--- Recorded data Enclosed Below ---
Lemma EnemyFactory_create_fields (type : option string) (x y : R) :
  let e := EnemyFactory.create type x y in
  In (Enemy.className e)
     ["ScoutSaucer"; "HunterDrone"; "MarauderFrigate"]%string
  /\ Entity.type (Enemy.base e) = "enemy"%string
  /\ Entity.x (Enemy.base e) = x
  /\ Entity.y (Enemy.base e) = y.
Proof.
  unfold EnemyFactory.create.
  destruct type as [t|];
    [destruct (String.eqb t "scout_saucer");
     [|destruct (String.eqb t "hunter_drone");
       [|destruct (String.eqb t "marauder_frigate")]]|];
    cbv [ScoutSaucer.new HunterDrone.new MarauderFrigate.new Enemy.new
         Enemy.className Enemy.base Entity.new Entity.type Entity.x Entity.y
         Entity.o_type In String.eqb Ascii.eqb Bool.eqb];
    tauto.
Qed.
--- End of Enclosed Recorded data ---
--- Recorded data Enclosed Below ---
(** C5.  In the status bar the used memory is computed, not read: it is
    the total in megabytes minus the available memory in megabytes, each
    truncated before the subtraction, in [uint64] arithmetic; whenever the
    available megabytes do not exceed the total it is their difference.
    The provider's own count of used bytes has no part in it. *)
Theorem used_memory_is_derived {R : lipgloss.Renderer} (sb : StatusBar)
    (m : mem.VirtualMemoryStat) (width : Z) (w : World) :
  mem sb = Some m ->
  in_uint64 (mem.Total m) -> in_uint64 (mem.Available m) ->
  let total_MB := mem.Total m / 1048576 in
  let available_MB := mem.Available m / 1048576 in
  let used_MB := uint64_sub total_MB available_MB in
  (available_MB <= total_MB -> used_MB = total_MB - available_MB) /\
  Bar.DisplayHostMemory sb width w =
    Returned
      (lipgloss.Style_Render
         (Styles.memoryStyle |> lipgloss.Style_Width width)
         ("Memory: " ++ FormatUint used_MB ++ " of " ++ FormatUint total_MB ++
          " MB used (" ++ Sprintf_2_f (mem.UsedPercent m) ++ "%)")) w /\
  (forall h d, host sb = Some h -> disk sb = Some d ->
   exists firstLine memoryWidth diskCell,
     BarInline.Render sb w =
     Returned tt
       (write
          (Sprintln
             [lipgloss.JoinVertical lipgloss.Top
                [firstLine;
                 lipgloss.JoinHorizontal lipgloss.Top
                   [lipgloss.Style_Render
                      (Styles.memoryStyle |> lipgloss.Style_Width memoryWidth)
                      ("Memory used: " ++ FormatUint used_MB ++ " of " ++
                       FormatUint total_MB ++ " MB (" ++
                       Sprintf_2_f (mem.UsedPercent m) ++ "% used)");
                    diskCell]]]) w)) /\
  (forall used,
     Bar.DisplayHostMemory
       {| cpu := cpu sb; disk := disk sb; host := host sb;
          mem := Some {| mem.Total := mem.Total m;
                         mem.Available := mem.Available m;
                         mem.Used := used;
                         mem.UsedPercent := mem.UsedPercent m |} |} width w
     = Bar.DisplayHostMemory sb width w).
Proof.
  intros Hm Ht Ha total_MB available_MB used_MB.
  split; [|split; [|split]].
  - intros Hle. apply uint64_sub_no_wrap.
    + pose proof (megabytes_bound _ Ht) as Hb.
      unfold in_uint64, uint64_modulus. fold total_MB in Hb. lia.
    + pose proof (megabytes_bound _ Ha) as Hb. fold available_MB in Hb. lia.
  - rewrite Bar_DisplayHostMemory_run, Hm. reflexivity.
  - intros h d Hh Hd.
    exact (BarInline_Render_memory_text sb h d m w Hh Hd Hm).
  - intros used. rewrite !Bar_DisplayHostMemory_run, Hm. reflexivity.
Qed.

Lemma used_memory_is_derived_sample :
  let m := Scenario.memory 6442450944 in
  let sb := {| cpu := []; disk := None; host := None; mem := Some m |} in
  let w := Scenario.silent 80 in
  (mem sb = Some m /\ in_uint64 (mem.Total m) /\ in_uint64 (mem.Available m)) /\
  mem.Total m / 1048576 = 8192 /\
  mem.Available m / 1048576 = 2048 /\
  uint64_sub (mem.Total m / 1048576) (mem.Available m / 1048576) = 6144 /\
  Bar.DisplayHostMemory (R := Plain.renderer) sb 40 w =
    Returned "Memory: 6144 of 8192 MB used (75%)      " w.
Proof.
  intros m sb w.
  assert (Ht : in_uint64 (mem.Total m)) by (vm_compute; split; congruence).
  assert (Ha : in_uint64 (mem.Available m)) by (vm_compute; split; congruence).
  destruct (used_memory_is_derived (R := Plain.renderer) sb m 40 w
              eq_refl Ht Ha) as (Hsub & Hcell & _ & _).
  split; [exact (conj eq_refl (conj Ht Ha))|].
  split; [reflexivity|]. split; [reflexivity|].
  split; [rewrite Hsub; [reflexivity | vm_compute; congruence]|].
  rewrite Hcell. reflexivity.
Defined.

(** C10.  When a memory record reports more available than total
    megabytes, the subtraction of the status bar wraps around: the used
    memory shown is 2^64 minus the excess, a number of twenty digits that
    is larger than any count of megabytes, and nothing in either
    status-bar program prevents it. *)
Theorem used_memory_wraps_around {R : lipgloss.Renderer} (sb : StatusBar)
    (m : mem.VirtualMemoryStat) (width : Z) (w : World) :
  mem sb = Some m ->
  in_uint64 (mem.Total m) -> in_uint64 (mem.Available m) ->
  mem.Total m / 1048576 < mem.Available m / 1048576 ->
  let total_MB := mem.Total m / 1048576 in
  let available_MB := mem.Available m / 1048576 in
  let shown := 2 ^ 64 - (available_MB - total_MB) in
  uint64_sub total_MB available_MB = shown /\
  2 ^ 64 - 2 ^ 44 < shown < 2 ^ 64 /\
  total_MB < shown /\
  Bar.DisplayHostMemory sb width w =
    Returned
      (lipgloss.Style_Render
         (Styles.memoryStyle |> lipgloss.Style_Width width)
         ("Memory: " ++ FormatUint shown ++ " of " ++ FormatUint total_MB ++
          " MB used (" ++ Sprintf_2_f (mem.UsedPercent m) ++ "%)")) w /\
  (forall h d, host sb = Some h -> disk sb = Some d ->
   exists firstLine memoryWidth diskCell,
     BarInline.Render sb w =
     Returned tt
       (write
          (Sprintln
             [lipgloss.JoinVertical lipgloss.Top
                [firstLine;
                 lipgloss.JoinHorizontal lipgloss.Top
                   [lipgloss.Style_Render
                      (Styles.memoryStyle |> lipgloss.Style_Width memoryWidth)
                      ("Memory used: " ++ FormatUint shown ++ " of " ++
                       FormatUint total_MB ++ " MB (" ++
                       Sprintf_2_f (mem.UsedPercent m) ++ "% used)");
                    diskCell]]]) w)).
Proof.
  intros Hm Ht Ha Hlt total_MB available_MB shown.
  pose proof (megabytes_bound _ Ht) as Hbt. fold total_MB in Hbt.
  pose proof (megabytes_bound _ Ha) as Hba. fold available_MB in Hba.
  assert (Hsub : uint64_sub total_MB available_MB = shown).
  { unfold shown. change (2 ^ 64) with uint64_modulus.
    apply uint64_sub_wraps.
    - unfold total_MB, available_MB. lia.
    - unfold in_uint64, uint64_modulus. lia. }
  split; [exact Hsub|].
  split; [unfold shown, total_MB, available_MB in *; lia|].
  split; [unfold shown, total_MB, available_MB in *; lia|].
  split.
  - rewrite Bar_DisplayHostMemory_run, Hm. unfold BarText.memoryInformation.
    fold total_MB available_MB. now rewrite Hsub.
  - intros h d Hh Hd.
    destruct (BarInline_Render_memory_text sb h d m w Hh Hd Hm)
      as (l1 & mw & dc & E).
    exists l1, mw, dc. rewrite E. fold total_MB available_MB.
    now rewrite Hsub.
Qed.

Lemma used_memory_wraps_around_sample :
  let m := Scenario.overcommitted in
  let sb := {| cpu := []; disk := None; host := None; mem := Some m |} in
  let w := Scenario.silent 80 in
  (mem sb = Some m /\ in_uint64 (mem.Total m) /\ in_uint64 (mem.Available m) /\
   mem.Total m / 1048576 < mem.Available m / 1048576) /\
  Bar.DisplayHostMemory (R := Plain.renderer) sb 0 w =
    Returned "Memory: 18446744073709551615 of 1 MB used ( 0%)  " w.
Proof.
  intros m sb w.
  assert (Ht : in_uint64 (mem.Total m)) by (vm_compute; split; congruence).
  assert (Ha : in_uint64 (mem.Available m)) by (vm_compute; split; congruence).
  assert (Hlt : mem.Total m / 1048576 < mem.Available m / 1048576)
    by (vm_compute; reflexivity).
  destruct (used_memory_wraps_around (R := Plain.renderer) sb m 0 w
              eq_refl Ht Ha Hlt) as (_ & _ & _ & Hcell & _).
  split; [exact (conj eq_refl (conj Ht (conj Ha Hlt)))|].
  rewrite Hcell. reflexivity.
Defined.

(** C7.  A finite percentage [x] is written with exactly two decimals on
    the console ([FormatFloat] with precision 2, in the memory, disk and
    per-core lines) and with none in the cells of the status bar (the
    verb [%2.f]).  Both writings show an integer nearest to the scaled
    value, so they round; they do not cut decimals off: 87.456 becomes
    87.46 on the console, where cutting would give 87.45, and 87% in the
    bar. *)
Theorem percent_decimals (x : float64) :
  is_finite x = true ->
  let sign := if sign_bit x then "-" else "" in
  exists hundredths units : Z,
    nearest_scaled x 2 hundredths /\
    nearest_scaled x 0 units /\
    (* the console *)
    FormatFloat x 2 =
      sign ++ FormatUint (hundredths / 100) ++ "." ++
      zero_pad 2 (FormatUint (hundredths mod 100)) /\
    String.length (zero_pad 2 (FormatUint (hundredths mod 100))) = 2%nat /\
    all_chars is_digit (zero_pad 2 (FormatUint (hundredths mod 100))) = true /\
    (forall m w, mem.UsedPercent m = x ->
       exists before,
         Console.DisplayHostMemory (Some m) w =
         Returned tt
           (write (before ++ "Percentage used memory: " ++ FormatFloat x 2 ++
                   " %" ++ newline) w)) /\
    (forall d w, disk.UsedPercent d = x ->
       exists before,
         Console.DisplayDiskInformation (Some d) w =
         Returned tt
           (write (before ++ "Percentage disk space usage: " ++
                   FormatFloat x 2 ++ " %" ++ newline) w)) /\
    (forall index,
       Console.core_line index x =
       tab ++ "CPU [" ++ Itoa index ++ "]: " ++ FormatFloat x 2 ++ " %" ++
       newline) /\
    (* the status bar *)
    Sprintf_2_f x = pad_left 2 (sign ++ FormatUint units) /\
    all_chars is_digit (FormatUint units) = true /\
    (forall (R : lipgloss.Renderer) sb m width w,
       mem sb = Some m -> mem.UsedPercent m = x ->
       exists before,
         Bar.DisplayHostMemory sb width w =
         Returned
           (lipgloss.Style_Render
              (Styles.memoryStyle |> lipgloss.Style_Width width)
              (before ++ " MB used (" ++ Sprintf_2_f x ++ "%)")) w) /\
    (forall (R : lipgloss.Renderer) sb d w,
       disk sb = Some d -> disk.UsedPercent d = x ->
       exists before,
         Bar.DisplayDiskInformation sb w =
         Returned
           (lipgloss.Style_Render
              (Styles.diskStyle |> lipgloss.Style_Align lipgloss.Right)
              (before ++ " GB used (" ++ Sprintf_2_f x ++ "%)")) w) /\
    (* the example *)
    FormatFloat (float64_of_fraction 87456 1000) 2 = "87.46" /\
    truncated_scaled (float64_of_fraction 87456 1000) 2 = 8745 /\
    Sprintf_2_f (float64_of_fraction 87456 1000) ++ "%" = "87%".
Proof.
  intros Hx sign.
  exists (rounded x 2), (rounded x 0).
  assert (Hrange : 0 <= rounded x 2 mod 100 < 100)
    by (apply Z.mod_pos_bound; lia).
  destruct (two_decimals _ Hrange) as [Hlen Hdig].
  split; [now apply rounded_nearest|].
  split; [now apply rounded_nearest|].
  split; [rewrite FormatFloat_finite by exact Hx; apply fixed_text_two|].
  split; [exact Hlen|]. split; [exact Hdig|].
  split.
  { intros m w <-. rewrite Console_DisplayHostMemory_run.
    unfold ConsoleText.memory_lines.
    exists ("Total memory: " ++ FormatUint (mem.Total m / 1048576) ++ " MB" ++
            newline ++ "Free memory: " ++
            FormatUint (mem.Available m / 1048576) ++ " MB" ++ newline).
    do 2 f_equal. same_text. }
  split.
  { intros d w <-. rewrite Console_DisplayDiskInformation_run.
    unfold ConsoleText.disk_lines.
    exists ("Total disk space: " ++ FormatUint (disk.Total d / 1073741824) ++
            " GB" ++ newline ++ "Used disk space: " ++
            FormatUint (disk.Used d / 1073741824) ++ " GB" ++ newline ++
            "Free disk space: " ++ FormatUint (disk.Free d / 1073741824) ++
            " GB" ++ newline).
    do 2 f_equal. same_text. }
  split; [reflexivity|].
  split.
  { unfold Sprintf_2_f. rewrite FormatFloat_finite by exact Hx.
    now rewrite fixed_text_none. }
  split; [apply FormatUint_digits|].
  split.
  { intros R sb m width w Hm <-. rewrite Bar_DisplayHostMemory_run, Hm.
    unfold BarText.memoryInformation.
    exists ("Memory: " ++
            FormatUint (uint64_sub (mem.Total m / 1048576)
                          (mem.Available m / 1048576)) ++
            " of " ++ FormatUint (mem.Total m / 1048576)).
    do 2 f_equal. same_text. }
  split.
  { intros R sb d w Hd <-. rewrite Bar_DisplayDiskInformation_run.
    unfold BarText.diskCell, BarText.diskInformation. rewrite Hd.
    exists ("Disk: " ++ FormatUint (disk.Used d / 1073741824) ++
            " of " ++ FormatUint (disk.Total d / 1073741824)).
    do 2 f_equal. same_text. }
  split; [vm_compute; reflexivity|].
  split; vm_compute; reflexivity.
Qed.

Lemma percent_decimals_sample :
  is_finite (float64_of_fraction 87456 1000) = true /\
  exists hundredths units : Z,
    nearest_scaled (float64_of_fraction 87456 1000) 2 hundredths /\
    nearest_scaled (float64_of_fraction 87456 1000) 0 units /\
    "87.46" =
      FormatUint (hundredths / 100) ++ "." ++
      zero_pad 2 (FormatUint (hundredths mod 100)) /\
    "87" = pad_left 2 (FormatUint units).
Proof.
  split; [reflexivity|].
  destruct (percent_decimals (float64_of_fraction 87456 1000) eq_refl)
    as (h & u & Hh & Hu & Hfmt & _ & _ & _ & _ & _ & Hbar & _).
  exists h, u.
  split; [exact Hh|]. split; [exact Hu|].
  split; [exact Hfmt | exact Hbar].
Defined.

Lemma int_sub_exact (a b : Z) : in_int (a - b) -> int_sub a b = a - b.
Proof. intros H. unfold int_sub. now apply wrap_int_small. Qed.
--- End of Enclosed Recorded data ---
--- Recorded data Enclosed Below ---
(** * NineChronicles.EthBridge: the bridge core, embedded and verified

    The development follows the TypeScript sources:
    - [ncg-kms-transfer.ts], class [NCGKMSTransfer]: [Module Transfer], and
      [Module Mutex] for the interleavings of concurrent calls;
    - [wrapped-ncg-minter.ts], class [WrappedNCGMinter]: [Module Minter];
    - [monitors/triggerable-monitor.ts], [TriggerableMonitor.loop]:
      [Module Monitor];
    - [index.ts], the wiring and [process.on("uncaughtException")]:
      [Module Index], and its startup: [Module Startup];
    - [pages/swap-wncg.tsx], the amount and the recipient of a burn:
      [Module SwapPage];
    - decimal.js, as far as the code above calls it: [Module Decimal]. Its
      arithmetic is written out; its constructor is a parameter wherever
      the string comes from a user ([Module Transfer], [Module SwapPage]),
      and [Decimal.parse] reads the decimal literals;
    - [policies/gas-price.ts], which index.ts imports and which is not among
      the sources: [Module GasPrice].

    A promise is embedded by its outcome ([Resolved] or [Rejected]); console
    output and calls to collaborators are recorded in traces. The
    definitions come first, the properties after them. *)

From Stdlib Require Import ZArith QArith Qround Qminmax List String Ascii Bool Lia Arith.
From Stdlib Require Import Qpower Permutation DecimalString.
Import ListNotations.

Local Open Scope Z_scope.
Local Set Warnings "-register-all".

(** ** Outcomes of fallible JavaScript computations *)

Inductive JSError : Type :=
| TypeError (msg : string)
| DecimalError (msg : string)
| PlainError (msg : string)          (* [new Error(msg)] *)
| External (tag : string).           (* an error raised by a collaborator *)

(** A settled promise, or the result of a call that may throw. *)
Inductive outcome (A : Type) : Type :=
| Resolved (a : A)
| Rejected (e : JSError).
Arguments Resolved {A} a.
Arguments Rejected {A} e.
--- End of Enclosed Recorded data ---
Wherever a line in the listing contains the word "units", copy that line out.

* **Solution below**
  exists hundredths units : Z,
    nearest_scaled x 0 units /\
    Sprintf_2_f x = pad_left 2 (sign ++ FormatUint units) /\
    all_chars is_digit (FormatUint units) = true /\
  exists hundredths units : Z,
    nearest_scaled (float64_of_fraction 87456 1000) 0 units /\
    "87" = pad_left 2 (FormatUint units).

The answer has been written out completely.